Google Play, the Android app store, has nearly identical policies. Nominally, users can install third party app stores on their Android phones, but in practice, Google uses a variety of commercial, technical and psychological tricks to prevent this.
The net result of this is that 30 percent of every in-app subscription or micropayment dollar is siphoned off by either Google or Apple. In a world where large merchants can get their payments processed for 2-3 percent, that is a massive cash-grab.
The fact that Apple and Google charge 1,000% more to process transactions than other payment processors tells us that they do not fear outside competition. The fact that they both charge many publishers the same outrageous commissions tells us that they don’t compete with each other, either.
Competition in mobile app stores would open up competition for mobile payments, and that would drive prices down to the industry norm of 2-3 percent. That means that every news organization that receives subscription payments through an app would see an increase of 25 percent or more for each and every one of those payments (and news companies that don’t accept mobile payments at all because of the high fees could start).

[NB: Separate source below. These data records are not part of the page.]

(** * BadgerDB buffer manager (src/buffer.cpp): clock replacement, pinning,
      flushing and disposal, as a shallow embedding.

    The C++ object [BufMgr] mutates its members in place and signals
    failure with exceptions.  Here every member function is a computation
    in a small state-and-exception monad [M]: it takes the state before the
    call and returns an outcome together with the state after the call, so
    that the mutations performed before an exception is thrown stay
    visible, as they do in C++.

    buffer.cpp holds two revisions of the class.  The model follows the
    later one (lines 188-427), the only one in which every operation has a
    body; of the earlier revision only the loop of [allocBuf] is modelled,
    for comparison. *)

From stdpp Require Import gmap strings list fin_maps.

(** ** Identifiers and page contents *)

(** A file is identified by its name ([File::filename()]). *)
Definition File := string.
Definition PageId := N.
(** [FrameId] is [std::uint32_t]. *)
Definition FrameId := N.
Definition UINT32_MOD : N := 4294967296%N.

(** A page carries its own number ([Page::page_number()]), which is what
    [File::writePage(const Page&)] uses as the target on disk. *)
Record Page := mkPage { page_number : PageId; payload : string }.

Definition INVALID_NUMBER : PageId := 0%N.

(** ** Frame descriptors *)

(** The members of [BufDesc] as buffer.cpp uses them; the class itself is
    declared in buffer.h, which is not among the sources.  [file] is [None]
    for a default-constructed [File], the value a descriptor holds before
    [Set] and after [clear].  [pinCnt] is a natural number (spec 3:
    "non-negative integer"); the code only decrements it when it is not 0. *)
Record BufDesc := mkBufDesc {
  file : option File;
  pageNo : PageId;
  frameNo : FrameId;
  pinCnt : nat;
  dirty : bool;
  valid : bool;
  refbit : bool
}.
(** The world after [connect('localhost')]. *)
Definition demo_connected : World :=
  (run demo_env (connect demo_env 3 (inl "localhost") JUndefined) (fresh_world demo_broker)).2.

(** The world after ['a'] is subscribed once, and twice. *)
Definition demo_subscribed : World := (_subscribe demo_env 3 ["a"] demo_connected).2.

Definition reply_consumer : Consumer :=
  mkConsumer "amq.gen-1" 0 "amq.gen-0" ReplyConsumer (Some {[ "noAck" := JBool true ]}).

Definition a_consumer : Consumer :=
  mkConsumer "amq.gen-2" 0 "g:sg:a" (EventConsumer "a") None.

Definition boom : Message := mkMessage (list_ascii_of_string "boom") ∅ 1.
Definition fine : Message := mkMessage (list_ascii_of_string "fine") ∅ 2.

Definition refusals : list JsVal := [JError "ECONNREFUSED"; JError "ECONNREFUSED"].

Definition demo_with_options : World :=
  set_heap <[0%nat := {[ "expiration" := JStr "5000" ]}]> demo_connected.

(** * The rate-limit mutex

    [RatelimitMutex.claim(route, signal)]: the promise it returns, the
    abort signal it may be given and what it calls, as one [State]. The
    backend's [getTimeout] and the moments at which the signal is aborted
    are given by a [Backend]; [pause(ms)] and
    [InternalError.REQUEST_CANCELLED] come from modules outside the class. *)

Module RatelimitMutex.
(** What [x.strip('sy')] leaves of an id [y%Yd%j]. *)
Lemma strip_sy_strftime y doy :
  strip_chars ["s"%char; "y"%char] (strftime_yd y doy) =
  String.append (pad_left 4 (str_nat y)) (String "d" (pad_left 3 (str_nat doy))).
Proof.
  set (Y := pad_left 4 (str_nat y)). set (J := pad_left 3 (str_nat doy)).
  assert (HY : digits_str Y) by apply digits_pad, digits_str_nat.
  assert (HJ : digits_str J) by apply digits_pad, digits_str_nat.
  assert (Hcs : Forall (fun x => is_digit x = false) ["s"%char; "y"%char]) by repeat constructor.
  unfold strip_chars, strftime_yd. fold Y J.
  cbn [String.append list_ascii_of_string]. rewrite las_app. cbn [list_ascii_of_string].
  rewrite lstrip_drop by reflexivity.
  destruct (digits_str_cons Y HY) as [c [t [Ec Hc]]]. rewrite Ec.
  rewrite <- app_comm_cons, lstrip_head, app_comm_cons, <- Ec
    by (apply digit_not_in; assumption).
  rewrite rev_app_distr. cbn [rev]. rewrite <- app_assoc.
  destruct (digits_str_last J HJ) as [c' [t' [Ec' Hc']]]. rewrite Ec'.
  rewrite <- app_comm_cons, lstrip_head, app_comm_cons, <- Ec'
    by (apply digit_not_in; assumption).
  rewrite app_assoc.
  change ((rev (list_ascii_of_string J) ++ ["d"%char]) ++ rev (list_ascii_of_string Y))
    with (rev ("d"%char :: list_ascii_of_string J) ++ rev (list_ascii_of_string Y)).
  rewrite <- rev_app_distr, rev_involutive.
  change ("d"%char :: list_ascii_of_string J) with (list_ascii_of_string (String "d" J)).
  rewrite <- las_app. apply string_of_list_ascii_of_string.
Qed.

(** X1: the id written by [day.strftime('y%Yd%j')] reads back, through the
    ['year'] and ['yperiod'] columns of [new_stressperiods_write] with the
    separator of a daily [GSw_HourlyType], as the year and the day of the year. *)
Theorem period_id_roundtrip (y doy : nat) :
  parse_period (period_sep "day") (strftime_yd y doy) = Some (Z.of_nat y, Z.of_nat doy).
Proof.
  unfold parse_period. replace (period_sep "day") with "d"%char by reflexivity.
  rewrite strip_sy_strftime.
  assert (HY : digits_str (pad_left 4 (str_nat y))) by apply digits_pad, digits_str_nat.
  assert (HJ : digits_str (pad_left 3 (str_nat doy))) by apply digits_pad, digits_str_nat.
  rewrite split_on_app by (apply digits_no_sep; [reflexivity|exact HY]).
  rewrite split_on_none by (apply digits_no_sep; [reflexivity|exact HJ]).
  rewrite (int_py_digits _ y HY) by apply parse_pad.
  rewrite (int_py_digits _ doy HJ) by apply parse_pad.
  reflexivity.
Qed.
Lemma subsystem_request_served_witness :
  effects (trace (serveRequest failingExt
                    {| Type_ := "subsystem"; Payload := prefixed "sftp" |})) =
    [SFTPNewServer; SFTPServe; ExitStatus x01; ChannelClose; SFTPServerClose;
     Reply true None] /\
  effects (trace (serveRequest quietExt
                    {| Type_ := "subsystem"; Payload := prefixed "sftp" |})) =
    [SFTPNewServer; SFTPServe; ExitStatus x00; ChannelClose; SFTPServerClose;
     Reply true None] /\
  effects (trace (serveRequest quietExt
                    {| Type_ := "subsystem"; Payload := prefixed "netconf" |})) =
    [Reply true None].
Proof.
  split; [|split].
  - exact (proj1 (proj2 (subsystem_request_served failingExt
             {| Type_ := "subsystem"; Payload := prefixed "sftp" |} "sftp"
             eq_refl eq_refl)) eq_refl eq_refl).
  - exact (proj1 (proj2 (subsystem_request_served quietExt
             {| Type_ := "subsystem"; Payload := prefixed "sftp" |} "sftp"
             eq_refl eq_refl)) eq_refl eq_refl).
  - refine (proj2 (proj2 (proj2 (subsystem_request_served quietExt
             {| Type_ := "subsystem"; Payload := prefixed "netconf" |} "netconf"
             eq_refl eq_refl))) _).
    discriminate.
Defined.

(** * Further properties of the code *)

(** ** The option loop on arbitrary token lists *)

Lemma beforeDashes_no_dashes (args : list string) :
  mem "--" (beforeDashes args) = false.
Proof.
  induction args as [|elem rest IH]; [reflexivity|].
  simpl. destruct (elem =? "--") eqn:E; [reflexivity|].
  simpl. now rewrite E.
Qed.

Lemma beforeDashes_split (args : list string) :
  args = beforeDashes args \/
  exists post, args = beforeDashes args ++ "--" :: post.
Proof.
  induction args as [|elem rest IH]; [now left|].
  simpl. destruct (String.eqb_spec elem "--") as [->|Hne].
  - right. now exists rest.
  - destruct IH as [IH|[post IH]].
    + left. now rewrite <- IH.
    + right. exists post. simpl. now rewrite <- IH.
Qed.

Lemma beforeDashes_id (args : list string) :
  mem "--" args = false -> beforeDashes args = args.
Proof.
  induction args as [|elem rest IH]; [reflexivity|].
  simpl. intros H. apply orb_false_elim in H as [-> H]. now rewrite IH.
Qed.

Lemma beforeDashes_app (l1 l2 : list string) :
  beforeDashes (l1 ++ l2) =
  if mem "--" l1 then beforeDashes l1 else l1 ++ beforeDashes l2.
Proof.
  induction l1 as [|elem rest IH]; [reflexivity|].
  simpl. destruct (elem =? "--"); [reflexivity|].
  simpl. rewrite IH. now destruct (mem "--" rest).
Qed.

Lemma parseOptions_beforeDashes (args : list string) :
  parseOptions args = parseOptions (beforeDashes args).
Proof.
  destruct (beforeDashes_split args) as [H|[post H]].
  - now rewrite <- H.
  - rewrite H at 1. apply parseOptions_after_dashes, beforeDashes_no_dashes.
Qed.

Lemma parseOptions_prefix (args : list string) :
  parseOptions args =
  mkScpOptions (mem "-t" (beforeDashes args)) (mem "-f" (beforeDashes args))
               (mem "-d" (beforeDashes args)) (mem "-r" (beforeDashes args))
               (mem "-p" (beforeDashes args)) (nonFlags (beforeDashes args)).
Proof.
  rewrite parseOptions_beforeDashes.
  apply parseOptions_no_dashes, beforeDashes_no_dashes.
Qed.

(** X1.  On every token list the loop reads the tokens in front of the
    first ["--"] and nothing else: each flag of the options is set
    exactly when its token occurs there, and the file names are the
    tokens there that are not flags, in their order. *)
Theorem parseOptions_reads_up_to_dashes (args : list string) :
  parseOptions args =
  mkScpOptions (mem "-t" (beforeDashes args)) (mem "-f" (beforeDashes args))
               (mem "-d" (beforeDashes args)) (mem "-r" (beforeDashes args))
               (mem "-p" (beforeDashes args)) (nonFlags (beforeDashes args)).
Proof.
  rewrite parseOptions_beforeDashes.
  apply parseOptions_no_dashes, beforeDashes_no_dashes.
Qed.

Lemma In_beforeDashes (x : string) (args : list string) :
  In x (beforeDashes args) -> In x args /\ x <> "--".
Proof.
  induction args as [|elem rest IH]; [intros []|].
  simpl. destruct (String.eqb_spec elem "--") as [->|Hne]; [intros []|].
  intros [<-|H]; [now split; [left|]|].
  destruct (IH H) as [Hin Hx]. split; [now right | exact Hx].
Qed.

(** X2.  Every file name of the parsed options is one of the tokens,
    is none of the flags [-f -t -d -p -r -v], and is never ["--"]. *)
Theorem fileNames_are_plain_tokens (args : list string) :
  Forall (fun name => In name args /\ isFlag name = false /\ name <> "--")
         (fileNames (parseOptions args)).
Proof.
  rewrite parseOptions_prefix. simpl.
  apply Forall_forall. intros name Hin.
  unfold nonFlags in Hin. apply filter_In in Hin as [Hin Hflag].
  apply In_beforeDashes in Hin as [Hin Hne].
  repeat split; [exact Hin | | exact Hne].
  now apply negb_true_iff in Hflag.
Qed.

(** X3.  Parsing composes over concatenation as long as the first part
    holds no ["--"]: the flags of [l1 ++ l2] are the flags of [l1] or
    of [l2], and the file names are those of [l1] followed by those of
    [l2]. *)
Theorem parseOptions_app (l1 l2 : list string) :
  mem "--" l1 = false ->
  To (parseOptions (l1 ++ l2)) = To (parseOptions l1) || To (parseOptions l2) /\
  From (parseOptions (l1 ++ l2)) = From (parseOptions l1) || From (parseOptions l2) /\
  TargetIsDir (parseOptions (l1 ++ l2)) =
    TargetIsDir (parseOptions l1) || TargetIsDir (parseOptions l2) /\
  Recursive (parseOptions (l1 ++ l2)) =
    Recursive (parseOptions l1) || Recursive (parseOptions l2) /\
  PreserveMode (parseOptions (l1 ++ l2)) =
    PreserveMode (parseOptions l1) || PreserveMode (parseOptions l2) /\
  fileNames (parseOptions (l1 ++ l2)) =
    fileNames (parseOptions l1) ++ fileNames (parseOptions l2).
Proof.
  intros Hd.
  rewrite !parseOptions_prefix, beforeDashes_app, Hd,
    (beforeDashes_id l1 Hd).
  simpl. rewrite !mem_app, nonFlags_app. repeat split.
Qed.

Lemma parseOptions_app_witness :
  fileNames (parseOptions (["-t"; "a"] ++ ["-r"; "--"; "b"])) =
    fileNames (parseOptions ["-t"; "a"]) ++ fileNames (parseOptions ["-r"; "--"; "b"]) /\
  Recursive (parseOptions (["-t"; "a"] ++ ["-r"; "--"; "b"])) =
    Recursive (parseOptions ["-t"; "a"]) || Recursive (parseOptions ["-r"; "--"; "b"]).
Proof.
  pose proof (parseOptions_app ["-t"; "a"] ["-r"; "--"; "b"] eq_refl)
    as (_ & _ & _ & Hr & _ & Hf).
  split; [exact Hf | exact Hr].
Defined.

(** X4.  Whatever is appended to a token list that already holds a
    ["--"] changes nothing in the parsed options. *)
Theorem parseOptions_app_after_dashes (l1 l2 : list string) :
  mem "--" l1 = true ->
  parseOptions (l1 ++ l2) = parseOptions l1.
Proof.
  intros Hd.
  rewrite (parseOptions_beforeDashes (l1 ++ l2)), beforeDashes_app, Hd.
  symmetry. apply parseOptions_beforeDashes.
Qed.

Lemma parseOptions_app_after_dashes_witness :
  parseOptions (["-f"; "--"; "x"] ++ ["-t"; "-r"; "y"]) = parseOptions ["-f"; "--"; "x"].
Proof.
  apply (parseOptions_app_after_dashes ["-f"; "--"; "x"] ["-t"; "-r"; "y"]).
  reflexivity.
Defined.

Lemma beforeDashes_withoutVerbose (args : list string) :
  beforeDashes (withoutVerbose args) = withoutVerbose (beforeDashes args).
Proof.
  unfold withoutVerbose.
  induction args as [|elem rest IH]; [reflexivity|].
  simpl. destruct (String.eqb_spec elem "-v") as [->|Hv]; simpl.
  - exact IH.
  - destruct (elem =? "--"); [reflexivity|].
    simpl. apply String.eqb_neq in Hv. now rewrite Hv, IH.
Qed.

Lemma mem_withoutVerbose (x : string) (l : list string) :
  x <> "-v" -> mem x (withoutVerbose l) = mem x l.
Proof.
  intros Hx. unfold withoutVerbose, mem.
  induction l as [|elem rest IH]; [reflexivity|].
  cbn [filter]. destruct (String.eqb_spec elem "-v") as [->|Hv]; cbn [negb existsb].
  - rewrite IH. replace ("-v" =? x) with false; [reflexivity|].
    symmetry. apply String.eqb_neq. congruence.
  - now rewrite IH.
Qed.

Lemma nonFlags_withoutVerbose (l : list string) :
  nonFlags (withoutVerbose l) = nonFlags l.
Proof.
  unfold withoutVerbose, nonFlags.
  induction l as [|elem rest IH]; [reflexivity|].
  simpl. destruct (String.eqb_spec elem "-v") as [->|Hv]; simpl.
  - exact IH.
  - now rewrite IH.
Qed.

(** X5.  The [-v] flag has no effect at all: removing every [-v] token
    from a token list leaves the parsed options unchanged. *)
Theorem parseOptions_ignores_verbose (args : list string) :
  parseOptions (withoutVerbose args) = parseOptions args.
Proof.
  rewrite !parseOptions_prefix, beforeDashes_withoutVerbose.
  rewrite !mem_withoutVerbose by discriminate.
  now rewrite nonFlags_withoutVerbose.
Qed.
(** * The ETL run of [etl.py]: parameter resolution and twin-graph population

    A shallow embedding of [main] (src/etl.py).  The script is one straight
    line of effects: remote platform calls, local file writes, three CSV
    readers and two bulk writes.  Effects are threaded through a small
    state-and-exception monad whose state (the local files and the trace of
    calls issued so far) survives a raised exception, the way the side
    effects of a Python run survive its traceback.

    Conventions.
    - Python [str] is [string]; texts are taken as ASCII.
    - A value that may be [None] is a [pyval].
    - A [dict] keyed by strings is a [gmap string _].
    - Logging is not modelled: no call to [LOGGER] can fail or change data.
    - The remote platform, the zip and csv libraries and the operating
      system are a [World] of answers; an absent answer is a raised
      exception. *)

From Stdlib Require Import ZArith Ascii String DecimalString.
From Stdlib Require DecimalPos.
From stdpp Require Import base option list gmap strings.

Local Open Scope string_scope.
Local Open Scope list_scope.

(** ** Python values and exceptions *)

Inductive pyval :=
  | PyStr (s : string)
  | PyNone.

#[global] Instance pyval_eq_dec : EqDecision pyval.
Proof. solve_decision. Defined.

(** [bool(v)] for the two shapes we meet. *)
Definition truthy (v : pyval) : bool :=
  match v with
  | PyStr s => negb (String.eqb s "")
  | PyNone => false
  end.

(** [f"{v}"] *)
Definition py_format (v : pyval) : string :=
  match v with
  | PyStr s => s
  | PyNone => "None"
  end.
(** [rendezvous_remove_node], lines 256-292. *)
Definition rendezvous_remove_node (rh : ptr RendezvousHasher)
    (id : RendezvousHasherId) : Z * ptr RendezvousHasher :=
  match rh with
  | None => (RENDEZVOUS_HASHER_ERROR_IS_NULL, rh)
  | Some r =>
      match nodes r with
      | [] => (RENDEZVOUS_HASHER_OK, rh)
      | _ :: _ =>
          let '(found, visited, it) := remove_scan id (nodes r) [] in
          if found then
            match visited with
            | [] =>
                (* prev == NULL: free(rh->nodes); rh->nodes = NULL; *)
                (RENDEZVOUS_HASHER_OK, Some (mkRendezvousHasher []))
            | _ :: _ =>
                (* prev->next = it->next; free(it); *)
                (RENDEZVOUS_HASHER_OK,
                 Some (mkRendezvousHasher (visited ++ tl it)))
            end
          else (RENDEZVOUS_HASHER_OK, rh)
      end
  end.

(** ** Selection *)

Section Selector.

(** [RENDEZVOUS_HASHER_HASH], the configured hash function. *)
Variable RENDEZVOUS_HASHER_HASH : RendezvousHasherId -> RendezvousHasherHash.

(** The [while(it)] loop of [rendezvous_get_node_for], lines 305-316,
    returning [(max_hash, chosen_node_id)] at exit. *)
Fixpoint get_node_for_loop (item_id : RendezvousHasherId)
    (it : RendezvousHasherNodeList)
    (max_hash : RendezvousHasherHash) (chosen_node_id : RendezvousHasherId)
  : RendezvousHasherHash * RendezvousHasherId :=
  match it with
  | [] => (max_hash, chosen_node_id)
  | node_id :: next =>
      let id_sum := wrap (node_id + item_id) in
      let id_sum_hash := RENDEZVOUS_HASHER_HASH id_sum in
      if id_sum_hash >? max_hash
      then get_node_for_loop item_id next id_sum_hash node_id
      else get_node_for_loop item_id next max_hash chosen_node_id
  end.
(** An exception instance: its class, the other classes of its MRO, and
    [str(ex)]. *)
Record PyExc : Type := mkExc {
  exc_class : string;
  exc_bases : list string;
  exc_str : string
}.

(** [isinstance(ex, cls)], the test an [except cls] clause makes. *)
Definition isinstance (ex : PyExc) (cls : string) : bool :=
  String.eqb (exc_class ex) cls || existsb (String.eqb cls) (exc_bases ex).

Definition ValueError (msg : string) : PyExc :=
  mkExc "ValueError" ["Exception"; "BaseException"] msg.
Definition KeyError (msg : string) : PyExc :=
  mkExc "KeyError" ["LookupError"; "Exception"; "BaseException"] msg.
Definition IndexError (msg : string) : PyExc :=
  mkExc "IndexError" ["LookupError"; "Exception"; "BaseException"] msg.
Definition AttributeError (msg : string) : PyExc :=
  mkExc "AttributeError" ["Exception"; "BaseException"] msg.
Definition RuntimeError (msg : string) : PyExc :=
  mkExc "RuntimeError" ["Exception"; "BaseException"] msg.
(** [click.BadParameter] *)
Definition BadParameter (msg : string) : PyExc :=
  mkExc "click.BadParameter"
        ["click.UsageError"; "click.ClickException"; "Exception"; "BaseException"] msg.
(** [miio.DeviceException], the root of the device library's family. *)
Definition DeviceException (msg : string) : PyExc :=
  mkExc "miio.DeviceException" ["Exception"; "BaseException"] msg.
(** Marks Python behaviour the embedding does not cover; no theorem draws a
    conclusion from it. *)
Definition Unmodelled (what : string) : PyExc :=
  mkExc "<unmodelled>" [] what.

Inductive Outcome (A : Type) : Type :=
  | Normal (a : A)
  | Raise (ex : PyExc).
Arguments Normal {A} a.
Arguments Raise {A} ex.

Definition is_normal {A} (o : Outcome A) : bool :=
  match o with Normal _ => true | Raise _ => false end.

(** Text handed to [click.echo]: plain, or the result of [click.style]. *)
Record Text : Type := mkText {
  txt : string;
  fg : option string;
  bold : bool
}.
Definition plain (s : string) : Text := mkText s None false.
(** [click.style(s, fg=.., bold=..)] *)
Definition style (s : string) (fg : string) (bold : bool) : Text :=
  mkText s (Some fg) bold.

Inductive Event : Type :=
  | Echo (t : Text)                (* click.echo(t): one line on stdout *)
  | LogDebug (fmt : string) (ex : PyExc) (exc_info : bool).
                                   (* _LOGGER.debug(fmt, ex, exc_info=..) *)

(** An effectful computation: what it emitted, then how it ended. *)
Definition Run (A : Type) : Type := (list Event * Outcome A)%type.

Definition ret {A} (a : A) : Run A := ([], Normal a).
Definition raise {A} (ex : PyExc) : Run A := ([], Raise ex).
Definition emit (e : Event) : Run unit := ([e], Normal tt).
Definition lift {A} (o : Outcome A) : Run A := ([], o).
Definition bind {A B} (m : Run A) (k : A → Run B) : Run B :=
  match m with
  | (t1, Normal a) => let '(t2, r) := k a in (t1 ++ t2, r)
  | (t1, Raise ex) => (t1, Raise ex)
  end.

Notation "x <~ m ;; k" := (bind m (λ x, k))
  (at level 100, m at next level, right associativity).
Notation "m ;;; k" := (bind m (λ _, k))
  (at level 100, right associativity).

(** A Python callable, applied to its positional and keyword arguments. *)
Definition Kwargs : Type := gmap string PyVal.
Definition Callable : Type := list PyVal → Kwargs → Run PyVal.

(** ** Builtin string operations *)

Definition code (c : ascii) : N := N_of_ascii c.

(** [c.isspace()] for a code point below 256. *)
Definition is_space (c : ascii) : bool :=
  let n := code c in
  ((9 <=? n) && (n <=? 13) || (28 <=? n) && (n <=? 32)
   || (n =? 133) || (n =? 160))%N.

Fixpoint lstrip (s : string) : string :=
  match s with
  | String c s' => if is_space c then lstrip s' else s
  | EmptyString => EmptyString
  end.

Fixpoint rstrip (s : string) : string :=
  match s with
  | String c s' =>
      match rstrip s' with
      | EmptyString => if is_space c then EmptyString else String c EmptyString
      | r => String c r
      end
  | EmptyString => EmptyString
  end.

The EU is well on its way to making this a reality. The new Digital Markets Act requires mobile companies to offer simple, secure access to rival app stores. In the USA, the Open App Markets Act, a Senate bill introduced in the last session, would do the same.
The app store duopoly claims that opening up app stores would necessarily expose users to security risks. This is not true: a thoughtful, careful approach could maintain app store security while liberating the news - and every other app-based business - from the 30 percent commissions claimed by the tech giants.